In its findings, the paper, which was survey-based, says “The core coverage by most insurers includes first and third-party risks, with less common coverage addressing business revenue (dependent or not), digital assets disruption, insider threat (of a non-intentional nature), intellectual property, reputational harms, and targeted attacks.”

Coverage exclusion
“Insurers offer extra coverage such as: forensics, fraud, legal costs, PR measures, and ransomware. The reported coverage exclusion around widespread non-targeted attacks, and third-party intrusion exposes a significant gap, since less than a quarter of organisations are assessing suppliers for cyber risk.”

It specifically identifies as challenges for insurers, in respect to pre-policy risk assessment, the lack of cyber-security incident data, the gathering of information on cyber security management, that customers are less likely to share any documentation and that there is uncertainty around accumulating risk.

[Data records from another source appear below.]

(** C3.  For both towers, [load_model] on an already-loaded tower is a no-op
    that prints the notice: it returns normally, leaves every attribute
    (among them [is_loaded], the processor and the model) as it was, and adds
    nothing to the trace but the printed line, so no loader is called.  Hence
    after one successful [load_model] a second one changes nothing, and a
    tower constructed with immediate loading has called the model loader
    exactly once however often [load_model] is called afterwards. *)
Theorem load_model_idempotent (F : Type) (L : Library F) :
  (reload_is_noop CLIPVisionTower.is_loaded CLIPVisionTower.vision_tower_name
     (CLIPVisionTower.load_model L) /\
   second_load_is_noop CLIPVisionTower.is_loaded
     CLIPVisionTower.vision_tower_name (CLIPVisionTower.load_model L) /\
   loads_exactly_once (CLIPVisionTower.init L) (CLIPVisionTower.load_model L)) /\
  (reload_is_noop FlorenceVisionTower.is_loaded
     FlorenceVisionTower.vision_tower_name (FlorenceVisionTower.load_model L) /\
   second_load_is_noop FlorenceVisionTower.is_loaded
     FlorenceVisionTower.vision_tower_name (FlorenceVisionTower.load_model L) /\
   loads_exactly_once (FlorenceVisionTower.init L)
     (FlorenceVisionTower.load_model L)).
Proof.
  split; (split; [|split]).
  - intros s dm tr H; now apply clip_load_model_loaded.
  - intros s dm dm' tr s' tr' H.
    assert (Hl : CLIPVisionTower.is_loaded s' = true)
      by (eapply clip_load_model_ok; eassumption).
    split; [assumption|].
    eexists; split; [now apply clip_load_model_loaded|].
    destruct (notice_trace tr'
                (already_loaded_notice (CLIPVisionTower.vision_tower_name s')))
      as (H1 & _ & H3).
    split; assumption.
  - intros name args s tr'.
    unfold CLIPVisionTower.init, construct, CLIPVisionTower.init_body; simpl.
    rewrite clip_load_model_unloaded by reflexivity; simpl.
    destruct (CLIPImageProcessor_from_pretrained L name) as [p|code];
      [|discriminate].
    destruct (CLIPVisionModel_from_pretrained L name None) as [m|code];
      [|discriminate].
    intros H; pair_inv H.
    split; [reflexivity|].
    intros dm; rewrite clip_load_model_loaded by reflexivity; reflexivity.
  - intros s dm tr H; now apply florence_load_model_loaded.
  - intros s dm dm' tr s' tr' H.
    assert (Hl : FlorenceVisionTower.is_loaded s' = true).
    { destruct (FlorenceVisionTower.is_loaded s) eqn:E.
      - rewrite florence_load_model_loaded in H by assumption.
        pair_inv H; assumption.
      - rewrite florence_load_model_unloaded in H by assumption; simpl in H.
        destruct (AutoProcessor_from_pretrained L _ true); [|discriminate].
        destruct (AutoModelForCausalLM_from_pretrained L _ true);
          [|discriminate].
        pair_inv H; reflexivity. }
    split; [assumption|].
    eexists; split; [now apply florence_load_model_loaded|].
    destruct (notice_trace tr'
                (already_loaded_notice (FlorenceVisionTower.vision_tower_name s')))
      as (H1 & _ & H3).
    split; assumption.
  - intros name args s tr'.
    unfold FlorenceVisionTower.init, construct.
    rewrite florence_init_body_eq.
    rewrite florence_load_model_unloaded by reflexivity; simpl.
    destruct (AutoProcessor_from_pretrained L name true) as [p|code];
      [|discriminate].
    destruct (AutoModelForCausalLM_from_pretrained L name true) as [m|code];
      [|discriminate].
    intros H; pair_inv H.
    split; [reflexivity|].
    intros dm; rewrite florence_load_model_loaded by reflexivity; reflexivity.
Qed.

With respect to all this, combined with the general unpredictability of broad-spectrum attacks, the fact that zero-days remain largely unknown until exploited, and the complex enterprise stacks of many organisations are often unique, and the number of unknown unknowns rises dramatically. This leaves one to wonder if the insurers can adequately assess risk, and if any policy actually covers the insured for the actual outcome, as opposed to some theorised scenario.